» Work order: From the data below, set down exactly the lines between the one holding "From S2P Require Import NptRegions" and the one holding "(** The sink", inclusive, and no others.

Stored entries
____________

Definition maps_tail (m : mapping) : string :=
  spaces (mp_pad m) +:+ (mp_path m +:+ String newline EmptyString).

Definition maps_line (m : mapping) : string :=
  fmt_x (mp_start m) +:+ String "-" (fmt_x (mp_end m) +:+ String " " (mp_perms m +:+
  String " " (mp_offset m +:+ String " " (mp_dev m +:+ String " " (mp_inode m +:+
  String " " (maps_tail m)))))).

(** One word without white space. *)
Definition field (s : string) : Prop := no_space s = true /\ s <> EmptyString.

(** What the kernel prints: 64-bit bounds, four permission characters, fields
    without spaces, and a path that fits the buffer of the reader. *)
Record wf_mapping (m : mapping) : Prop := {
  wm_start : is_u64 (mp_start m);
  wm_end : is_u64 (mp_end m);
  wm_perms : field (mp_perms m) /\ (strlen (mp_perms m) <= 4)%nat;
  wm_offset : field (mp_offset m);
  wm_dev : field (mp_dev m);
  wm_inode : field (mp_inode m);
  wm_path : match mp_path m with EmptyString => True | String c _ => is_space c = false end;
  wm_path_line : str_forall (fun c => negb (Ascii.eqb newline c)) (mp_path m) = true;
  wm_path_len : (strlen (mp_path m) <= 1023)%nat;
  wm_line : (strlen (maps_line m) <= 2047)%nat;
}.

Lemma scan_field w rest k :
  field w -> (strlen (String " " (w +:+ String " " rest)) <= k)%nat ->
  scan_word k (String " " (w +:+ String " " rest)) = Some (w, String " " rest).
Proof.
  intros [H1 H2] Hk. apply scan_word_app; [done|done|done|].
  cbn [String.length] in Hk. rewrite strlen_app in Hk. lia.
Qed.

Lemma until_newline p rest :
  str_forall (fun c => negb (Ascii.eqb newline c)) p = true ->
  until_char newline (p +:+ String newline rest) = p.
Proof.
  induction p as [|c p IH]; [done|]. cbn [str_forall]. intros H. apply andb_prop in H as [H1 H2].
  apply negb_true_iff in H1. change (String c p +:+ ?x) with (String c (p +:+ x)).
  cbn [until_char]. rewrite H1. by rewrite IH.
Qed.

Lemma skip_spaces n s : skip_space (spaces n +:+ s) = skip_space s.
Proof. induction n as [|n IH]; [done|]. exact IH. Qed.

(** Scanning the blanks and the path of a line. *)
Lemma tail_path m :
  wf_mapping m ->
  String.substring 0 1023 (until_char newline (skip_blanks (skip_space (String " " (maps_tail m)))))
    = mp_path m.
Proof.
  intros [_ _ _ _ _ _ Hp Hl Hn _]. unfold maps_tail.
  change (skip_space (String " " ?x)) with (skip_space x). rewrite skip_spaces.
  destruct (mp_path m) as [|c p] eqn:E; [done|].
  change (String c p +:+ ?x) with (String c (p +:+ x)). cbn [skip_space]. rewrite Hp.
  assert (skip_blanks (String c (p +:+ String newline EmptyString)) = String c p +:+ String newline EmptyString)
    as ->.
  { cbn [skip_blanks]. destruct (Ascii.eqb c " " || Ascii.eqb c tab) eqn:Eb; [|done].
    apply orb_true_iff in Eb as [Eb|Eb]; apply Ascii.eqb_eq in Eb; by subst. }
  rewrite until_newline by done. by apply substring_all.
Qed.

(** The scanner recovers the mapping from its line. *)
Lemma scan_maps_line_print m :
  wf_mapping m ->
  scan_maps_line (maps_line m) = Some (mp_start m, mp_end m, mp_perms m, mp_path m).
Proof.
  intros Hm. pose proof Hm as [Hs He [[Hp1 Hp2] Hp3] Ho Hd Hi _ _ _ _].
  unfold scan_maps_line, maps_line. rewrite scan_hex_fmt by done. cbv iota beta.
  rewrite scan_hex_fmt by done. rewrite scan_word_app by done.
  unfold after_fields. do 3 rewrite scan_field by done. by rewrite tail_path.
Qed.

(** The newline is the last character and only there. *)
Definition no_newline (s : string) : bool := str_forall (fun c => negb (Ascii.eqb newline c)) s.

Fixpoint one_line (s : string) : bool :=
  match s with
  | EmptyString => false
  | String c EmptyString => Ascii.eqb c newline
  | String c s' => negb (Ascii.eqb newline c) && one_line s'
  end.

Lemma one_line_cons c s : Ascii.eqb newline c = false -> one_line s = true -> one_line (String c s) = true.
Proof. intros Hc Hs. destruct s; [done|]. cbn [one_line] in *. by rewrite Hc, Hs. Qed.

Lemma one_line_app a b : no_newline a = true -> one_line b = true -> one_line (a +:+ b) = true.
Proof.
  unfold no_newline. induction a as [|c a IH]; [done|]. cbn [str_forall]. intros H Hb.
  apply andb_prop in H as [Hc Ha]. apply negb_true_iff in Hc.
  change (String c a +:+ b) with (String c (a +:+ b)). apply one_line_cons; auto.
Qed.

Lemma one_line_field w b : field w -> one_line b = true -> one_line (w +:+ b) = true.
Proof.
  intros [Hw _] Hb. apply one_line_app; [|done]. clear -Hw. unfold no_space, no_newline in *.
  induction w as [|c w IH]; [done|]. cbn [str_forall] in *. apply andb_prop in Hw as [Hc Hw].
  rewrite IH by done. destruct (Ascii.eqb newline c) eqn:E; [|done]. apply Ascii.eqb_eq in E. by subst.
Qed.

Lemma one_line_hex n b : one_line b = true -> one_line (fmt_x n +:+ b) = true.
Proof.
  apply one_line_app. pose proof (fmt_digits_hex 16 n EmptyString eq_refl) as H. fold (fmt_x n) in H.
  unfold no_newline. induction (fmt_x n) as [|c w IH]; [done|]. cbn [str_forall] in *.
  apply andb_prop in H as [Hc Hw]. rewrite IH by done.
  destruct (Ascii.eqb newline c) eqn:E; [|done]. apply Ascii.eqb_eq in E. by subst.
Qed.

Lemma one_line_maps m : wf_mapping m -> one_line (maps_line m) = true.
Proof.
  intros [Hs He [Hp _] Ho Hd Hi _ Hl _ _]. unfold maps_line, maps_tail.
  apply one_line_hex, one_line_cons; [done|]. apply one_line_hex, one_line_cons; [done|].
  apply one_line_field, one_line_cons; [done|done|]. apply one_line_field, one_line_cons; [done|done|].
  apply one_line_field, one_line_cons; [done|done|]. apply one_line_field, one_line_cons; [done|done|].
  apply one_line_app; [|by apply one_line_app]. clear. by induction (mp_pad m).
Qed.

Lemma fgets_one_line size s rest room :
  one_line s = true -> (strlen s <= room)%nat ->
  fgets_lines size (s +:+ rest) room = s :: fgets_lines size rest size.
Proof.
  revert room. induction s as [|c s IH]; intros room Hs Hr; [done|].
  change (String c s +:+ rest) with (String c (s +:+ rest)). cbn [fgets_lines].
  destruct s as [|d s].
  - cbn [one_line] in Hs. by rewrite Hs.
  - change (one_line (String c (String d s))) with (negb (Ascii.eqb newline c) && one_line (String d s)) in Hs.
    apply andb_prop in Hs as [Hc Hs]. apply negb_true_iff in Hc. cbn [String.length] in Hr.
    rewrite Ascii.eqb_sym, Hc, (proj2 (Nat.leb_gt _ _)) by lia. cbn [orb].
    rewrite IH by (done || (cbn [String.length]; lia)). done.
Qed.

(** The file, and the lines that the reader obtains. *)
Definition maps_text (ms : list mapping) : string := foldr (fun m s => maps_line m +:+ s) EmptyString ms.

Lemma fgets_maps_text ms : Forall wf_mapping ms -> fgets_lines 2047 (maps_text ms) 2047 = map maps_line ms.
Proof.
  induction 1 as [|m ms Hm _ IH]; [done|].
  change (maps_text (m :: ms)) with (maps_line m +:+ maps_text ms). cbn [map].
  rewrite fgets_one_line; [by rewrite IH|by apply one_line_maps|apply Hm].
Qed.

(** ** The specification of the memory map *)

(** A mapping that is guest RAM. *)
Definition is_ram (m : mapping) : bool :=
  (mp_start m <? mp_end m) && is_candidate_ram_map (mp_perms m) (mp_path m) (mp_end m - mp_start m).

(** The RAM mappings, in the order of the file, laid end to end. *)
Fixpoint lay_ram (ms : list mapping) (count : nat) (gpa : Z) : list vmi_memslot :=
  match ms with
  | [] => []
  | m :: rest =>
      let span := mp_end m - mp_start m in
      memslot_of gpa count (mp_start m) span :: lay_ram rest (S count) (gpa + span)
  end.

____________

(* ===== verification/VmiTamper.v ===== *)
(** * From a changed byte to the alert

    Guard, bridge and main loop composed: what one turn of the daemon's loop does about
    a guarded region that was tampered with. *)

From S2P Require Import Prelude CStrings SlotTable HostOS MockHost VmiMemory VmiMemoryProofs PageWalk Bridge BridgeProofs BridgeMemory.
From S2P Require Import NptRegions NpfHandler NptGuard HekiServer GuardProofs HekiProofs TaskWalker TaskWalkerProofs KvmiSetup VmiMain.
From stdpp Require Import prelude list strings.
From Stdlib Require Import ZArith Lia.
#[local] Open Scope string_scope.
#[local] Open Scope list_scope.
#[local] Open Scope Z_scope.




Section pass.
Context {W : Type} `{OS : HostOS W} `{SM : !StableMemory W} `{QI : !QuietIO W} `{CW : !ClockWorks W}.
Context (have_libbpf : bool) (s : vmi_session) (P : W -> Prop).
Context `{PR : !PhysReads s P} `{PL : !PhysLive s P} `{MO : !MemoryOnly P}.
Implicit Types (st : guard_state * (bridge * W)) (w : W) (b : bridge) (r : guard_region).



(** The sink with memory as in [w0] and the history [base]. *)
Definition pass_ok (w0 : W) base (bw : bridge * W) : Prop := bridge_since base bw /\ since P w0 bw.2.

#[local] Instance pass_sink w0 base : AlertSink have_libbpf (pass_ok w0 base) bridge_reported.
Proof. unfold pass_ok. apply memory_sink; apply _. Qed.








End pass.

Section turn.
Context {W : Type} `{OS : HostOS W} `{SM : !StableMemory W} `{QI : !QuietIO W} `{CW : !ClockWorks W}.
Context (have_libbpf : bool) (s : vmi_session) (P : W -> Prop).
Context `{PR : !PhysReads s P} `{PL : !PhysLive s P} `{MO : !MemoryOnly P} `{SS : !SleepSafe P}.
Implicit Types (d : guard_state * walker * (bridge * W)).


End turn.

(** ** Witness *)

____________

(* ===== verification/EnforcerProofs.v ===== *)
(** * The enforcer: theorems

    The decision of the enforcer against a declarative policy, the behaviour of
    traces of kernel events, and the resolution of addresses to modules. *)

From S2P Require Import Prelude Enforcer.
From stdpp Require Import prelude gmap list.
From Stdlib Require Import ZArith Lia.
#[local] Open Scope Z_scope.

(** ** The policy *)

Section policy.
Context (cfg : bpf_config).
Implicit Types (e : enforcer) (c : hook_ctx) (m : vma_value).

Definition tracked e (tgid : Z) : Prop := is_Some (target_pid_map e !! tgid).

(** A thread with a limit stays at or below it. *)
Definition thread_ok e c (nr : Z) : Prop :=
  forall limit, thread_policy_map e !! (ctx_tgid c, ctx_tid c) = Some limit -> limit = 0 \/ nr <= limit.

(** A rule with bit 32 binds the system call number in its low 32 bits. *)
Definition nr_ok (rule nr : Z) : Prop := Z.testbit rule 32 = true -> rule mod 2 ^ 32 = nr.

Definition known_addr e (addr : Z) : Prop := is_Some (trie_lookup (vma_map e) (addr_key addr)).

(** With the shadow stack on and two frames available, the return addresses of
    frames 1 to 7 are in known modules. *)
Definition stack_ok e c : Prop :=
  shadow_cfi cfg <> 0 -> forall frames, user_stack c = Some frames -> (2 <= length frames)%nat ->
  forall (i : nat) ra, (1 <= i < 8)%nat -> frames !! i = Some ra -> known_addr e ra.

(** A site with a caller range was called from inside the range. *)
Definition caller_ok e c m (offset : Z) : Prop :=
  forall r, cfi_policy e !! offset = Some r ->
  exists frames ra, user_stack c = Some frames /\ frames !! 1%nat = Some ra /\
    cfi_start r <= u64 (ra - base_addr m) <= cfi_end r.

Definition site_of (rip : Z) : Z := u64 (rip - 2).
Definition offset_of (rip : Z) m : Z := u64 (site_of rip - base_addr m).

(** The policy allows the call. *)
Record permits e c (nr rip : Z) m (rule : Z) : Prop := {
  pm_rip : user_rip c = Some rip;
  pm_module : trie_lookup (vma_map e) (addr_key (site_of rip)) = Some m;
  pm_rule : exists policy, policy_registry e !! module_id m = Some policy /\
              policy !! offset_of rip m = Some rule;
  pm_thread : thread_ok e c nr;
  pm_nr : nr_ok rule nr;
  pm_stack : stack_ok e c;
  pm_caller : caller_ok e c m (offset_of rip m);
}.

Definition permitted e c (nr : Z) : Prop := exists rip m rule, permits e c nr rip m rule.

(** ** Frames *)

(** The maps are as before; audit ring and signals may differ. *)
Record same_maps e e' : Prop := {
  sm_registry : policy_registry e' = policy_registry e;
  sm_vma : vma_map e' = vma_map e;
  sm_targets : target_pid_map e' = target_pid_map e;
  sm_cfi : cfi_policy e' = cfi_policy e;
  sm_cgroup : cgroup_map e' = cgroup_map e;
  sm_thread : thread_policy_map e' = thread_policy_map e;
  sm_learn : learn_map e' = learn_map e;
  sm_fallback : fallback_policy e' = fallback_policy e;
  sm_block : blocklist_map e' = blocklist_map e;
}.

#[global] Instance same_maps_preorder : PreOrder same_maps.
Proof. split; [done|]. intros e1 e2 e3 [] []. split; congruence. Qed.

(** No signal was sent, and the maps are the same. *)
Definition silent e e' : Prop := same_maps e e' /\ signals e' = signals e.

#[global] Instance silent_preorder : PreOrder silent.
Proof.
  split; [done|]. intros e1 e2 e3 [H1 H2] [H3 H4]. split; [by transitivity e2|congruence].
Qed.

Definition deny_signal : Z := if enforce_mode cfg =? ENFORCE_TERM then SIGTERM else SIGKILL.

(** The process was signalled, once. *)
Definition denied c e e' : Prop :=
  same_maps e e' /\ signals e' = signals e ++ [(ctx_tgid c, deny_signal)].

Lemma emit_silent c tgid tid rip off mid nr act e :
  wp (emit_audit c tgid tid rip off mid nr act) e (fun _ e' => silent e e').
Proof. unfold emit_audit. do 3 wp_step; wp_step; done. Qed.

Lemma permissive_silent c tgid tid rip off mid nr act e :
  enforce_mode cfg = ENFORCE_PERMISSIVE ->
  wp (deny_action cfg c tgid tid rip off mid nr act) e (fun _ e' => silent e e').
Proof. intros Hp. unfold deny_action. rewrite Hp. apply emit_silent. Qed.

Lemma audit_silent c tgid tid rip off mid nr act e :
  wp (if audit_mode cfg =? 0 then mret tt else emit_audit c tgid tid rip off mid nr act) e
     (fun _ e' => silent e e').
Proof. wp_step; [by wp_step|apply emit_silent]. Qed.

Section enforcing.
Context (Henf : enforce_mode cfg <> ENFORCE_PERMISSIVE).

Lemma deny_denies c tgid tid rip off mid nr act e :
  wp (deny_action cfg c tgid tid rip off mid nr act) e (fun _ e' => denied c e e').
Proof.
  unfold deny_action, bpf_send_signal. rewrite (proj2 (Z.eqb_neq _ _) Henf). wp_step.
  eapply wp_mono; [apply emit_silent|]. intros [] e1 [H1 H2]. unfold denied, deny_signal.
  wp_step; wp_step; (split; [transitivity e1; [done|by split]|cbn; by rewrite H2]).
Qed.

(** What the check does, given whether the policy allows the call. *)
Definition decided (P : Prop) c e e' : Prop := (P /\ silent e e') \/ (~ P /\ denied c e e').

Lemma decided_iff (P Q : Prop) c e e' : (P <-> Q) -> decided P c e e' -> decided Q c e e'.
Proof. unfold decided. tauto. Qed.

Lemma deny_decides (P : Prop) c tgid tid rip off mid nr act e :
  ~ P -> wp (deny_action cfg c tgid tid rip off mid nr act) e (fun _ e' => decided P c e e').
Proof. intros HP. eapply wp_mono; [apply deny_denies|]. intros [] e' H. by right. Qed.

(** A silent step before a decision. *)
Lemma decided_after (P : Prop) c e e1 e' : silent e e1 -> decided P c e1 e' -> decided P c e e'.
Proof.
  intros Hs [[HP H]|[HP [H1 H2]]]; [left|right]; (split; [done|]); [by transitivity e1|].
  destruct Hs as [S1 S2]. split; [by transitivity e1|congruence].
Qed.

____________

» Result of this task:
From S2P Require Import NptRegions NpfHandler NptGuard HekiServer GuardProofs HekiProofs TaskWalker TaskWalkerProofs KvmiSetup VmiMain.
From stdpp Require Import prelude list strings.
From Stdlib Require Import ZArith Lia.
#[local] Open Scope string_scope.
#[local] Open Scope list_scope.
#[local] Open Scope Z_scope.




Section pass.
Context {W : Type} `{OS : HostOS W} `{SM : !StableMemory W} `{QI : !QuietIO W} `{CW : !ClockWorks W}.
Context (have_libbpf : bool) (s : vmi_session) (P : W -> Prop).
Context `{PR : !PhysReads s P} `{PL : !PhysLive s P} `{MO : !MemoryOnly P}.
Implicit Types (st : guard_state * (bridge * W)) (w : W) (b : bridge) (r : guard_region).



(** The sink with memory as in [w0] and the history [base]. *)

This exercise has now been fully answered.